Setting Up a Home Office Isn’t Easy, Either

No one can just snap their fingers and become a remote employee. They need a good laptop that won’t quit on them or freeze unexpectedly. That’s not to mention more specialized tech, like graphic tablets for designers, for example. That means they need to invest in their career.

A fast internet connection is also a necessity for all video calls and online collaboration. Yet, according to Stanford University researchers, 35% of Americans don’t have such a luxury – so, being employed remotely isn’t an option for them.

Virtual Onboarding Is Less Efficient

Knowledge sharing is traditionally best done in person. Transferring key skills and explaining internal processes to a new employee over an online chat or video call is challenging. That’s because often, this professional knowledge isn’t written down in a Google doc; it’s stored in people’s heads.

Yet, the main reason any recruiter finds virtual onboarding inefficient is outdated methodology.

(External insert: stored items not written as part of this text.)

(* ===== verification/FleetGuarantees.v ===== *)
(** * Fleet coordinator: what a fleet can rely on

    What an abort touches, the invariant of a coordinated fleet spelled out, what the
    status of a report means, and which crossings have a policy of their own. *)

From S2P Require Import Prelude Float64 Effects Contracts Artifacts.
From S2P Require Import Tasks Persistent Docks Zones Safety PlanContracts Routes Intents.
From S2P Require Import Trajectory Planning Telemetry Commands Missions Authority.
From S2P Require Import Deconfliction Multidrone Coroutines Supervisor Preparation.
From S2P Require Import Supervision Guarantees Readiness Metrics Fleet Coordinator Rotation Coordination.

Notation coordinating error_text := (reachable (fleet_initial error_text) (fleet_api error_text) fleet_environment).

(** ** Aborting one vehicle *)

Section abort.
Context `{CK : Clock} `{LM : Libm} `{DG : Digest}.

(** The runs of the vehicle that have not ended: what an abort is about. *)
Definition run_of_vehicle (s : Fleet) (v r : string) : Prop :=
  (exists k i, (k, v) ∈ FleetCoordinator._child_vehicle_ids s /\
     dict_get k (FleetCoordinator._children s) = Some i /\ undone s i = true /\
     dict_get k (FleetCoordinator._child_runs s) = Some r) \/
  (exists k i, (k, r) ∈ FleetCoordinator._handover_runs s /\
     dict_get k (FleetCoordinator._handover_children s) = Some i /\ undone s i = true /\
     dict_get k (FleetCoordinator._handover_vehicle_ids s) = Some v).
Lemma handover_asks rounds h s n :
  fleet_good s -> begun h s -> FAsks (_execute_persistent_handover rounds h) s n.
Proof.
  intros Hg Hb. unfold _execute_persistent_handover.
  destruct (HandoverRecord.incoming_vehicle_id h) as [v|]; [|done].
  eapply asks_begun; [free_go|by fleet_go|done..|]. intros cs s1 n1 Hg1 B1.
  eapply asks_begun; [free_go|by fleet_go|done..|]. intros la s2 n2 Hg2 B2.
  eapply asks_begun; [free_go|by fleet_go|done..|]. intros _ s3 n3 Hg3 B3.
  eapply asks_begun; [free_go|by fleet_go|done..|]. intros p s4 n4 Hg4 B4.
  apply asks_bind; [apply _|by apply revoke_outgoing_asks|].
  eapply cok_mono; [apply _|by apply revoke_outgoing_keeps|]. intros o s5 n5 Hg5 A5 _ [] _.
  eapply asks_begun; [free_go|by fleet_go|done|by eapply begun_along|]. intros cs' s6 n6 Hg6 B6.
  eapply asks_from; [apply free_sync|apply ends_sync; [steps_go|done|by apply take_over_moves]|].
  intros [[c g] d] s7 n7 Hg7 _ Hmv. by apply complete_handover_asks.
Qed.

Lemma cover_asks rounds a s n : fleet_good s -> FAsks (cover rounds a) s n.
Proof.
  intros Hg. unfold cover. apply asks_after; [unfold launch_coverage; free_go|by unfold launch_coverage; fleet_go|done|].
  intros _ s1 n1 Hg1 _. apply asks_after; [free_go|by fleet_go|done|]. intros [[b [t v]]|] s2 n2 Hg2 _.
  2: { apply free_asks. unfold no_rotation. free_go. }
  unfold rotate. apply asks_after; [free_go|by fleet_go|done|]. intros _ s3 n3 Hg3 _.
  apply asks_after; [free_go|by fleet_go|done|]. intros cs s4 n4 Hg4 _.
  eapply asks_from; [apply free_sync|apply ends_sync; [steps_go|done|by apply decision_begun]|].
  intros h s5 n5 Hg5 _ Hb.
  destruct (bool_decide _); [apply free_asks; unfold no_reserve; free_go|].
  apply asks_bind; [apply _|by apply handover_asks|]. eapply cok_mono; [apply _|by apply handover_keeps|].
  intros o s6 n6 _ _ _ [] _. by apply free_asks, free_sync.
Qed.

(** A run asks in order, whatever happens meanwhile. *)
Lemma run_asks rounds assignments allow s n :
  fleet_good s -> FAsks (Rotation.run rounds assignments allow) s n.
Proof.
  intros Hg. unfold Rotation.run. apply asks_after; [free_go|by fleet_go|done|].
  intros [order b] s1 n1 Hg1 _. cbn [fst snd]. destruct b; [|apply free_asks; free_go].
  unfold _run_persistent, co_try. apply asks_then; [apply _|by apply cover_asks|].
  eapply cok_mono; [apply _|by apply cover_keeps|]. intros [r|e] s2 n2 _ _ _; [done|].
  destruct (is_CrazySwarmError e); [|done]. apply free_asks. unfold coverage_failed. free_go.
Qed.
End settled.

With the right tools and resources, it can be as productive as in-person training.

Take GitLab’s example: the company has a 5,000-page-long “working handbook” shared with all employees. They can press Ctrl+F to find the answer to their question in a matter of seconds. It’s also open for editing to anyone who wishes to contribute.

Not Every Job Can Be Done Remotely

Delivery can’t be an online job, for obvious reasons. The same goes for most jobs in agriculture, hospitality, food service, transportation, etc. 

They usually involve physical and manual labour and/or require resources that can’t be procured in the setting of one’s home. Most of these jobs are also on the low-paid side of the salary spectrum.

That translates into an estimated half of the workforce lacking an opportunity to work from anywhere. The industries that have more chances to stay remote in the post-pandemic future are few. They typically involve a lot of sitting in front of a computer. Take, for instance, IT, marketing, and sales jobs.

In Conclusion:

Hybrid Model Is More Likely to Come Out on the Top

As alluring as telecommuting may be for many, not every industry or job is well-suited for a fully remote mode of operations. Instead of the wide-scale adoption of telework, it’s more likely that more organizations will employ the hybrid model.

The hybrid model means a combination of WFH and an office. The ratio of remote to in-person working days may vary from just one day per week at home to three or four.

It’s projected to be the next big thing after the pandemic. It’s the best way to reap the benefits of telecommuting while resolving issues that come with it.